● **PROBLEM DETAILS**:
For the records below, print the lines from the line with "store keeps its" through the line with "Definition notify_callbacks (user" exactly as written; include both end lines and exclude the rest.

= = =

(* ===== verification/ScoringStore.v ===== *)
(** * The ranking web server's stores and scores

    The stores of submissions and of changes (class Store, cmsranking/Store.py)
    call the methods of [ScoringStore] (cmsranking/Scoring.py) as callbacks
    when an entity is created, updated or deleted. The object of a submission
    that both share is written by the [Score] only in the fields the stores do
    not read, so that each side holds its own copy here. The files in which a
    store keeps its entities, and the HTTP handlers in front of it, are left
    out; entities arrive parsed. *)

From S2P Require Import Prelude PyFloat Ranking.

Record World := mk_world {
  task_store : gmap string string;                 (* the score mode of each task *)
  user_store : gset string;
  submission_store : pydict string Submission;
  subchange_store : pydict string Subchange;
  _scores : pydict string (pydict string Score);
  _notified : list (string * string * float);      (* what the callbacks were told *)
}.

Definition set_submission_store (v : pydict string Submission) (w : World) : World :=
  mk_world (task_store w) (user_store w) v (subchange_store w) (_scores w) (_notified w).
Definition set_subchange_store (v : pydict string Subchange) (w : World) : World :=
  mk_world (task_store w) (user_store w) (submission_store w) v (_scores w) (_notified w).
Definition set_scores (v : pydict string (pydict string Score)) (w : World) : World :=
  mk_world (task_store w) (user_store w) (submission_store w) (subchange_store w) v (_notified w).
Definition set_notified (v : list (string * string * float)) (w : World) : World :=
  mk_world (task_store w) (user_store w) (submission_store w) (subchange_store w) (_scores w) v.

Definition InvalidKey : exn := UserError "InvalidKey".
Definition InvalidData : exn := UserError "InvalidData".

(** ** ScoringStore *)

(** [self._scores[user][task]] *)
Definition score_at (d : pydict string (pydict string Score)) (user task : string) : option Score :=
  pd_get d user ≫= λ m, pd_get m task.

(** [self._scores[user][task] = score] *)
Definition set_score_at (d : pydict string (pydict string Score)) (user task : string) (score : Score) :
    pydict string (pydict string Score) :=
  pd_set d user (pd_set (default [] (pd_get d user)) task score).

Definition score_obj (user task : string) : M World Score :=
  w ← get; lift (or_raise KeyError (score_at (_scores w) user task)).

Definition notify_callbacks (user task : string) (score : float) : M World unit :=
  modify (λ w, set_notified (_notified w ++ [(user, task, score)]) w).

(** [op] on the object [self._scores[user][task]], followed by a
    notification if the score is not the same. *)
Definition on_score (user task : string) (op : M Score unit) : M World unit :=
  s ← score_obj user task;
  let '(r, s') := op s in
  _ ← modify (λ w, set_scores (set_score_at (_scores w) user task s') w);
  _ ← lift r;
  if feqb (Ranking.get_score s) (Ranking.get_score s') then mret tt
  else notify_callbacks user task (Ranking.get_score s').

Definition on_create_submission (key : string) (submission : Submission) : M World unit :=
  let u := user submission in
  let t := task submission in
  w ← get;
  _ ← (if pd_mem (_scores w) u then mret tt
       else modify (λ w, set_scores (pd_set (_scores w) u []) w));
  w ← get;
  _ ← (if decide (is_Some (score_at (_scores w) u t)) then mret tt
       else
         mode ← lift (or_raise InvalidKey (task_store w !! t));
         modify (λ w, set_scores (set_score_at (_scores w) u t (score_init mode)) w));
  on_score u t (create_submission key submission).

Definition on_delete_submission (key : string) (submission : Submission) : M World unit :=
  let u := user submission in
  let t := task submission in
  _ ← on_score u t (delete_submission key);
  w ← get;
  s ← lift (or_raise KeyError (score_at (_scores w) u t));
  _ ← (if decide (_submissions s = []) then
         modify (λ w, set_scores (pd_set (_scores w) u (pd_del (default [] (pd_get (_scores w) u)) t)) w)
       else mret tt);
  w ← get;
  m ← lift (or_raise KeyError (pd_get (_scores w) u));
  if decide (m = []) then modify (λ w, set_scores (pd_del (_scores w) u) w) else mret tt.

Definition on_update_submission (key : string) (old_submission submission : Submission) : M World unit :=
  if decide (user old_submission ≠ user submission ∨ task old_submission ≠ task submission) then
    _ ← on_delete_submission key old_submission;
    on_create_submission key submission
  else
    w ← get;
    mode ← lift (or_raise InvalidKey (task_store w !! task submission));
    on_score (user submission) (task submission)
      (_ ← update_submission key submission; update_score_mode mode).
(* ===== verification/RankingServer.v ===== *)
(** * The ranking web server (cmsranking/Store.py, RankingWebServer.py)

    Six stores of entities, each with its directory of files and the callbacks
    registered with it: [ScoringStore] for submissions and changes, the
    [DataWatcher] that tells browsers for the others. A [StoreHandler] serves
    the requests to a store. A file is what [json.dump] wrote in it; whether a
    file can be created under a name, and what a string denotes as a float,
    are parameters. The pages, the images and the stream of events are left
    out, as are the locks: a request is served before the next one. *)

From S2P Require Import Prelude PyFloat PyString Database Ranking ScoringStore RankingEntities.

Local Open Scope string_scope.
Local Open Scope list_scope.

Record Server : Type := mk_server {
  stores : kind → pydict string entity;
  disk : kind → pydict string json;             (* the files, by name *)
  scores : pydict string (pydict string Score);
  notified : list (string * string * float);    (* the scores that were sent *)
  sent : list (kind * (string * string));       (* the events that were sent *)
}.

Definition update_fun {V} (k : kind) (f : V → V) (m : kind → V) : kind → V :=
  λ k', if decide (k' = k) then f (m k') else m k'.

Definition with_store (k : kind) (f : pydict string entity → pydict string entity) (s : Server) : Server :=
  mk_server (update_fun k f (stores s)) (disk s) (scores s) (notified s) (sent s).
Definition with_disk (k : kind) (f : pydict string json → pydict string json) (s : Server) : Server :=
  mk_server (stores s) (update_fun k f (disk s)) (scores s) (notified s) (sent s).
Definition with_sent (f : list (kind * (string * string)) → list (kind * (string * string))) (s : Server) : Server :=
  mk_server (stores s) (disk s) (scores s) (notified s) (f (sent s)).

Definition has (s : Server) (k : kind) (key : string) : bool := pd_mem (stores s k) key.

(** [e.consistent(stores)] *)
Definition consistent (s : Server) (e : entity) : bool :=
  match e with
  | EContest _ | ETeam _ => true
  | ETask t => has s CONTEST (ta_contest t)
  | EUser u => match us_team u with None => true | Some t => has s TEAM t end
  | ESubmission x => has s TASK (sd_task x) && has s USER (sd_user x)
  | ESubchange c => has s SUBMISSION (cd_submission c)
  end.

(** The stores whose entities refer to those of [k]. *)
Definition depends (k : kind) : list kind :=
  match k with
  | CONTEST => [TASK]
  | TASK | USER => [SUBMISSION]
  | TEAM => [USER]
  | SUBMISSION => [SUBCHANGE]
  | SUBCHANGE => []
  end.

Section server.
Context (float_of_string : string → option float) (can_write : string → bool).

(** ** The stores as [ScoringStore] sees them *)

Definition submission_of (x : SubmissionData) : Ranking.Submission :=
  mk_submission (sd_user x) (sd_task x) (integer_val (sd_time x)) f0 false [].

= = =

● **RESPONSE BELOW**:
    store keeps its entities, and the HTTP handlers in front of it, are left
    out; entities arrive parsed. *)

From S2P Require Import Prelude PyFloat Ranking.

Record World := mk_world {
  task_store : gmap string string;                 (* the score mode of each task *)
  user_store : gset string;
  submission_store : pydict string Submission;
  subchange_store : pydict string Subchange;
  _scores : pydict string (pydict string Score);
  _notified : list (string * string * float);      (* what the callbacks were told *)
}.

Definition set_submission_store (v : pydict string Submission) (w : World) : World :=
  mk_world (task_store w) (user_store w) v (subchange_store w) (_scores w) (_notified w).
Definition set_subchange_store (v : pydict string Subchange) (w : World) : World :=
  mk_world (task_store w) (user_store w) (submission_store w) v (_scores w) (_notified w).
Definition set_scores (v : pydict string (pydict string Score)) (w : World) : World :=
  mk_world (task_store w) (user_store w) (submission_store w) (subchange_store w) v (_notified w).
Definition set_notified (v : list (string * string * float)) (w : World) : World :=
  mk_world (task_store w) (user_store w) (submission_store w) (subchange_store w) (_scores w) v.

Definition InvalidKey : exn := UserError "InvalidKey".
Definition InvalidData : exn := UserError "InvalidData".

(** ** ScoringStore *)

(** [self._scores[user][task]] *)
Definition score_at (d : pydict string (pydict string Score)) (user task : string) : option Score :=
  pd_get d user ≫= λ m, pd_get m task.

(** [self._scores[user][task] = score] *)
Definition set_score_at (d : pydict string (pydict string Score)) (user task : string) (score : Score) :
    pydict string (pydict string Score) :=
  pd_set d user (pd_set (default [] (pd_get d user)) task score).

Definition score_obj (user task : string) : M World Score :=
  w ← get; lift (or_raise KeyError (score_at (_scores w) user task)).

Definition notify_callbacks (user task : string) (score : float) : M World unit :=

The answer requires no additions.